L'écriture tient une place particulière dans la vie de Lincoln Kirstein, sa bibliographie comportant plus de 600 entrées[n 3]. Il publie des ouvrages sur les artistes qu'il soutient, mais aussi sur d'autres sujets d'intérêt pour lui comme les vedettes d'Hollywood, les chats dans les contes de fée, les danseurs de claquettes, les temples bouddhistes... Il pensait que cette activité littéraire, commencée avec la revue The Hound & Horn, avait joué un rôle important dans les rencontres qu'il a pu faire toute sa vie[33].
Lincoln Kirstein tient un journal intime à partir de 1919, jusqu'à la fin des années 1930. En 2007, pour rédiger sa biographie, Martin Duberman accède à ce journal, ainsi qu'à de nombreuses lettres, découvrant ainsi une partie de sa vie privée[20].

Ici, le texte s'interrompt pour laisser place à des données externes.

(* ===== verification/EventTableOrder.v ===== *)
(** * All events of a loop: nothing after the end

    What may be observed of an event once its slot was given back.  One slot by
    itself ([EventProps]) does not tell when the handle of an event is known:
    there, an event may be cancelled by a forged handle before [ntt_event_open]
    has registered it.  In the table a handle is only used after that. *)

From stdpp Require Import base numbers list gmap relations.
From Stdlib Require Import ZArith Lia.
From S2P Require Import Prelude.
From S2P Require Import Slab.
From S2P Require Import SlabInv.
From S2P Require Import SlabProps.
From S2P Require Import Event.
From S2P Require Import EventInv.
From S2P Require Import EventSteps.
From S2P Require Import EventProps.
From S2P Require Import EventTable.
From S2P Require Import EventTableInv.
From S2P Require Import EventTableSteps.
From S2P Require Import EventTableOpen.

#[local] Open Scope Z_scope.

(** What [ntt_event_finish] and [ntt_event_teardown] do after the slot, and the
    return of a call of [ntt_event_cancel] to its caller. *)
Definition after_given (y : entry) : bool :=
  match y with QueueRelease _ _ | WorkLeave _ | CancelReturned _ => true | _ => false end.

Definition given_last (l : list entry) : Prop :=
  forall l1 g l2 y, l = l1 ++ Given g :: l2 -> y ∈ l2 -> entry_gen y = g -> after_given y = true.

Lemma given_last_app l l' :
  given_last l -> given_last l' ->
  (forall y, y ∈ l' -> after_given y = true \/ Given (entry_gen y) ∉ l) -> given_last (l ++ l').
Proof.
  intros Hl Hl' Hx l1 g l2 y Heq Hy Hg. apply app_eq_inv in Heq as [(k & -> & Hk)|(k & -> & Hk)].
  - destruct k as [|x k]; simpl in Hk.
    + apply (Hl' [] g l2); [done|done|done].
    + injection Hk as <- ->. apply elem_of_app in Hy as [Hy|Hy].
      * by apply (Hl l1 g k).
      * destruct (Hx y Hy) as [|Hn]; [done|]. exfalso. apply Hn. subst g. apply elem_of_app. right. by left.
  - by apply (Hl' k g l2).
Qed.

Lemma given_last_none l : (forall g, Given g ∉ l) -> given_last l.
Proof. intros Hn l1 g l2 y -> _ _. exfalso. apply (Hn g). apply elem_of_app. right. by left. Qed.

(** A slot was not given back yet under its generation. *)
Lemma current_not_given s us : slot_inv s us -> Given (generation s) ∉ log s.
Proof.
  intros Hinv Hin. destruct (i_level _ _ Hinv _ Hin eq_refl) as [_ Hr]. specialize (Hr 3%nat eq_refl).
  pose proof (i_reporter _ _ Hinv) as Hrep.
  assert (total stage us <= total reporter us + total reporter us)%nat.
  { clear. induction us as [|t us IH]; [done|]. rewrite !total_cons. pose proof (stage_reporter t). lia. }
  destruct (in_use s && (refs (ev s) =? 0)); simpl in Hrep; lia.
Qed.

(** Threads with an object do not register it. *)
Definition not_opening (t : thread) : bool :=
  match t with OpenEnter _ _ _ | OpenAdd _ _ => false | _ => true end.
Definition on_not_opening (t : tthread) : Prop :=
  match t with On _ t => not_opening t = true | _ => True end.

Lemma exec_not_opening sl t sl' new :
  exec t sl = (sl', new) -> not_opening t = true -> Forall (fun t => not_opening t = true) new.
Proof.
  intros Heq Ht.
  destruct t as [g' ev'|g' ev'|g' [|s todo]|s g' todo|g' sides|g' k|s g' k|s g' k|s g' k|s g' k|s g' k
    | |s|g'|g'|g'|g'|g'|g'|s| | |g' fl events|g' events]; simpl in Heq, Ht; try done;
    unfold live_acquire, live_check, ntt_event_release, ntt_event_acquire_if_live, dispatch_live,
      ntt_event_deliver_side, serve_leave, cancel_close, ntt_event_post_cancelled,
      ntt_event_cancelled_task_svc, set_ev, emit in Heq; simpl in Heq;
    repeat (case_match; simpl in Heq); simplify_eq; repeat constructor.
Qed.

(** What a thread makes observable belongs to the event it works on, and the
    slot is given back last. *)
Lemma exec_log t e g v new :
  exec t (view e g) = (v, new) -> current (view e g) t -> not_opening t = true ->
  given_last (log v) /\ forall y, y ∈ log v -> after_given y = true \/ entry_gen y = g.
Proof.
  intros Heq Hc Ht.
  assert (Hone : forall x, (forall g', x <> Given g') -> (after_given x = true \/ entry_gen x = g) ->
    given_last [x] /\ forall y, y ∈ [x] -> after_given y = true \/ entry_gen y = g).
  { intros x Hx Hy. split; [|by intros y ->%list_elem_of_singleton].
    apply given_last_none. intros g' Hin%list_elem_of_singleton. by eapply Hx. }
  assert (Hnil : given_last [] /\ forall y, y ∈ [] -> after_given y = true \/ entry_gen y = g).
  { split; [by apply given_last_none; intros ? ?%elem_of_nil|by intros ? ?%elem_of_nil]. }
  assert (Hend : forall l, (forall y, y ∈ l -> after_given y = true) ->
    given_last (Given g :: l) /\ forall y, y ∈ Given g :: l -> after_given y = true \/ entry_gen y = g).
  { intros l Hl. split; [|intros y [->|Hy]%elem_of_cons; eauto]. intros l1 g' l2 y Hs Hy _.
    destruct l1 as [|x l1]; injection Hs as Hx Hs; [subst; eauto|].
    assert (Hg : Given g' ∈ l) by (rewrite Hs; apply elem_of_app; right; by left). by apply Hl in Hg. }
  destruct t as [g' ev'|g' ev'|g' [|s todo]|s g' todo|g' sides|g' k|s g' k|s g' k|s g' k|s g' k|s g' k
    | |s|g'|g'|g'|g'|g'|g'|s| | |g' fl events|g' events]; simpl in Heq, Hc, Ht; try done;
    unfold live_acquire, live_check, ntt_event_deliver_side, serve_leave, cancel_close, ntt_event_release,
      ntt_event_cancelled_task_svc, ntt_event_acquire_if_live, set_ev, emit, view in Heq; simpl in Heq;
    try (repeat (case_match; simpl in Heq); simplify_eq; simpl; solve [exact Hnil|apply Hone; auto; done]).
  - unfold ntt_event_report_cancelled in Heq.
    repeat (case_match; simpl in Heq); simplify_eq; simpl; first [exact Hnil|apply Hone; auto; done].
  - unfold ntt_event_finish in Heq. simplify_eq. simpl. apply Hend. intros y.
    repeat destruct (negb _); simpl; rewrite ?elem_of_cons, ?elem_of_nil; naive_solver.
  - unfold ntt_event_teardown in Heq. simplify_eq. simpl.
    set (l := if negb (Z.land (flags e) NTT_EVENT_WORK =? 0) then [WorkLeave g] else []).
    destruct (Hend l) as [H1 H2]; [intros y; unfold l; destruct (negb _); rewrite ?elem_of_cons, ?elem_of_nil; naive_solver|].
    unfold ntt_event_report_cancelled. set (s := if interest e =? _ then _ else _).
    destruct (if interest_of s =? NTT_INTEREST_READABLE then _ else _); [|by split].
    split.
    + apply (given_last_app [Report s g]); [apply Hone; [done|by right]|done|].
      intros y _. right. by intros Hin%list_elem_of_singleton.
    + intros y [->|Hy]%elem_of_cons; [by right|by apply H2].
Qed.

Section order.
Context `{Platform} `{Allocator, !AllocatorLaws} `{Epoll}.

Definition order_inv (c : table * list tthread) : Prop :=
  (forall p, given_last (log_at p (tb_log c.1))) /\ Forall on_not_opening c.2.

(** More of one object is observed, of the event that lives there. *)
Lemma order_write T T' p l s us :
  slot_inv s us -> log s = log_at p (tb_log T) ->
  (forall q, given_last (log_at q (tb_log T))) -> tb_log T' = tb_log T ++ map (pair p) l ->
  given_last l -> (forall y, y ∈ l -> after_given y = true \/ entry_gen y = generation s) ->
  forall q, given_last (log_at q (tb_log T')).
Proof.
  intros Hinv Hlog Hall -> Hl Hy q. rewrite log_at_app, log_at_pair. case_decide as Hq; [subst q|by rewrite app_nil_r].
  apply given_last_app; [done|done|]. intros y Hin. destruct (Hy y Hin) as [|Hg]; [by left|right].
  rewrite Hg, <- Hlog. by eapply current_not_given.
Qed.

(** The same of entries that do not give the slot back. *)
Lemma order_plain T T' p l s us :
  slot_inv s us -> log s = log_at p (tb_log T) ->
  (forall q, given_last (log_at q (tb_log T))) -> tb_log T' = tb_log T ++ map (pair p) l ->
  (forall y, y ∈ l -> (forall g, y <> Given g) /\ entry_gen y = generation s) ->
  forall q, given_last (log_at q (tb_log T')).
Proof.
  intros Hinv Hlog Hall HT Hy. eapply order_write; [done..| |].
  - apply given_last_none. intros g Hin. by destruct (Hy _ Hin) as [Hn _]; eapply Hn.
  - intros y Hin. right. by apply Hy.
Qed.

Lemma fill_order T p prm fd events fl rest L sl T' ts :
  table_inv T (Filling p prm fd events fl :: rest) L sl -> (forall q, given_last (log_at q (tb_log T))) ->
  open_fill p prm fd events fl T = Ok (T', ts) -> forall q, given_last (log_at q (tb_log T')).
Proof.
  intros Hinv Hall Hex. pose proof (Forall_inv (ti_threads _ _ _ _ Hinv)) as [i [Hi ->]].
  pose proof (ti_slots _ _ _ _ Hinv i Hi) as Hok. destruct (slot_sees _ _ _ _ i Hinv Hi) as (Hg & Hh & _).
  unfold open_fill in Hex. rewrite Hg, bind_ok, Hh, bind_ok in Hex. injection Hex as <- <-.
  eapply order_plain; [by eapply slot_ok_inv|by apply (so_log _ _ _ _ _ Hok)|done|done|].
  intros y. simpl. repeat destruct (negb _); simpl; rewrite ?elem_of_cons, ?elem_of_nil; naive_solver.
Qed.

Lemma enter_order T p fd id fl events rest L sl T' ts :
  table_inv T (StartEnter p fd id fl events :: rest) L sl -> (forall q, given_last (log_at q (tb_log T))) ->
  open_enter p fd id fl events T = Ok (T', ts) -> forall q, given_last (log_at q (tb_log T')).
Proof.
  intros Hinv Hall Hex. destruct (start_sees T _ rest L sl p fd id Hinv eq_refl)
    as (i & o & Hi & -> & Ho & _ & _ & -> & Hid & _).
  pose proof (ti_slots _ _ _ _ Hinv i Hi) as Hok.
  unfold open_enter, get_object in Hex. rewrite Ho, bind_ok, Hid in Hex. simpl in Hex. injection Hex as <- <-.
  eapply order_plain; [by eapply slot_ok_inv|by apply (so_log _ _ _ _ _ Hok)|done|done|].
  intros y. destruct (negb _); simpl; rewrite ?elem_of_cons, ?elem_of_nil; naive_solver.
Qed.

Lemma add_order T p fd id events rest L sl T' ts :
  table_inv T (StartAdd p fd id events :: rest) L sl -> (forall q, given_last (log_at q (tb_log T))) ->
  open_add p fd id events T = Ok (T', ts) -> forall q, given_last (log_at q (tb_log T')).
Proof.
  intros Hinv Hall Hex. destruct (start_sees T _ rest L sl p fd id Hinv eq_refl)
    as (i & o & Hi & -> & Ho & _ & _ & -> & Hid & _).
  pose proof (ti_slots _ _ _ _ Hinv i Hi) as Hok.
  unfold open_add, get_object in Hex. rewrite Ho, bind_ok, Hid in Hex.
  apply bind_inv_ok in Hex as (T1 & [_ ->]%epoll_add_inv & [= <- <-]).
  eapply order_plain; [by eapply slot_ok_inv|by apply (so_log _ _ _ _ _ Hok)|done|done|].
  intros y ->%list_elem_of_singleton. done.
Qed.

Lemma outside_log p o t T T' : outside p o t T = Ok T' -> tb_log T' = tb_log T.
Proof.
  destruct t; simpl; try (by intros [= <-]); intros Heq.
  - by apply epoll_del_inv in Heq as [_ ->].
  - by apply bind_inv_ok in Heq as (i & _ & ([s m] & _ & [= <-])%bind_inv_ok).
  - by apply bind_inv_ok in Heq as (i & _ & ([s m] & _ & [= <-])%bind_inv_ok).
Qed.

Lemma on_order T p t rest L sl T' ts :
  table_inv T (On p t :: rest) L sl -> not_opening t = true -> (forall q, given_last (log_at q (tb_log T))) ->
  exec_on p t T = Ok (T', ts) ->
  (forall q, given_last (log_at q (tb_log T'))) /\ Forall on_not_opening ts.
Proof.
  intros Hinv Ht Hall Hex. destruct (on_sees _ _ _ _ _ _ Hinv) as (i & o & Hi & -> & Ho & Hoe & Hg & _ & Hsi & _).
  unfold exec_on, get_object in Hex. rewrite Ho, bind_ok, Hg, bind_ok in Hex.
  apply bind_inv_ok in Hex as (T1 & Hout%outside_log & Hex).
  destruct (exec t _) as [v new] eqn:Hv. injection Hex as <- <-. split.
  - pose proof (Forall_inv (i_current _ _ Hsi)) as Hcur.
    destruct (exec_log _ _ _ _ _ Hv) as [Hl Hy]; [by destruct t|done|].
    eapply order_write; [exact Hsi|by apply (so_log _ _ _ _ _ (ti_slots _ _ _ _ Hinv i Hi))|done| |done|done].
    simpl. by rewrite Hout.
  - pose proof (exec_not_opening _ _ _ _ Hv Ht) as Hn. apply Forall_map. by eapply Forall_impl.
Qed.

Lemma order_step c c' : bounded_step c c' -> table_ok c -> order_inv c -> order_inv c'.
Proof.
  intros [[Hs|Hs] _] [_ (L & sl & Hinv)] [Hall Hno]; [|by destruct Hs].
  destruct Hs as [T l1 t l2 T' ts Hex|T ts prm fd events fl _ _|T ts fd mask h events _|T ts h fd _]; simpl in *;
    [|by split; [|constructor]..].
  apply (table_inv_perm _ _ (t :: l1 ++ l2)) in Hinv; [|by rewrite Permutation_middle].
  rewrite Forall_app, Forall_cons in Hno. destruct Hno as (Hn1 & Hnt & Hn2).
  assert (Hgoal : (forall q, given_last (log_at q (tb_log T'))) /\ Forall on_not_opening ts).
  2:{ split; [apply Hgoal|]. simpl. rewrite !Forall_app. split_and!; [done|apply Hgoal|done]. }
  destruct t as [prm fd events fl|p prm fd events fl|p fd id fl events|p fd id events|h events|h|p t]; simpl in Hex.
  - apply bind_inv_ok in Hex as ([q [s m]] & _ & [= <- <-]). by split; [|repeat constructor].
  - split; [by eapply fill_order|]. by apply bind_inv_ok in Hex as (g & _ & (id & _ & [= _ <-])%bind_inv_ok); repeat constructor.
  - split; [by eapply enter_order|]. unfold open_enter in Hex. apply bind_inv_ok in Hex as (o & _ & [= _ <-]). by repeat constructor.
  - split; [by eapply add_order|]. by apply bind_inv_ok in Hex as (o & _ & (T1 & _ & [= _ <-])%bind_inv_ok); repeat constructor.
  - apply bind_inv_ok in Hex as (p & _ & [= <- <-]). by split; [|repeat constructor].
  - apply bind_inv_ok in Hex as (p & _ & [= <- <-]). by split; [|repeat constructor].
  - by eapply on_order.
Qed.

Lemma table_reachable_order T ts : table_reachable T ts -> order_inv (T, ts).
Proof.
  intros (m & Hb & Hs). pose proof (fresh_table_ok m Hb) as Hok.
  assert (Hi : order_inv (fresh_table m, [])).
  { split; [|done]. intros p. apply given_last_none. by intros g ?%elem_of_nil. }
  revert Hs Hok Hi. generalize (fresh_table m, [] : list tthread) (T, ts).
  induction 1 as [|x y z Hstep _ IH]; [done|]. intros Hok Hi. apply IH; [by eapply bounded_step_ok|by eapply order_step].
Qed.
End order.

Kirstein écrit sur ses relations sexuelles avec des hommes, dont des camarades de Harvard, des marins, des colocataires, et relate des rencontres dans les douches du centre YMCA de la 63ème rue. Il a deux longues relations avec le danseur Pete Martinez et l'artiste Dan Maloney, mais aussi des relations purement platoniques, et d'autres commençant sur un plan sexuel pour évoluer vers une amitié fidèle[34].
Lincoln Kirstein entretient également des relations avec des femmes. Il épouse Fidelma Cadmus en 1941, une artiste peintre soeur de Paul Cadmus[35]. Ils restent mariés jusqu'à la mort de Fidelma en 1991, entretenant une relation amicale mais parfois stressante, Fidelma abandonnant la peinture et se retirant de toute vie sociale, souffrant d'épisodes dépressifs plus sérieux que ceux de son époux[24]. Certains des petits amis de Kirstein vivent avec eux dans leur maison de la East 19th Street, Fidelma en appréciant sincèrement plusieurs[36],[17]. Le milieu culturel new yorkais considère la bisexualité de Kirstein comme un secret de Polichinelle, bien qu'il ne fasse pas publiquement allusion à son orientation sexuelle avant 1982[12].
Les centres d'intérêts éclectiques de Lincoln Kirstein, son ambition et sa passion pour la culture, financée par des dons et sa fortune personnelle, attirent à lui un large cercle d'amis créatifs dans divers domaines. Cela inclut, parmi d'autres, le poète Glenway Wescott (en), George Platt Lynes, Jared French, le peintre Bernard Perlin (en), Pavel Tchelitchev, Katherine Anne Porter, l'éditrice Barbara Harrison (en), Gertrude Stein, Donald Windham, Cecil Beaton, Jean Cocteau, W.H. Auden, George Tooker, la sculptrice Margaret French Cresson (en), Walker Evans, et Serguei Eisenstein[32].
Dans la dernière partie de sa vie, Lincoln Kirstein souffre d'un trouble bipolaire le rendant maniaque, dépressif et paranoïaque[12]. Lors d'une crise, il dévaste le studio de son ami Dan Maloney. Plusieurs fois, il est hospitalisé dans des hôpitaux psychiatriques pour plusieurs semaines, devant y être maintenu dans une camisole de force. Cette maladie n'affecte toutefois pas son activité professionnelle[36].
Il meurt à 88 ans, sans descendance[12].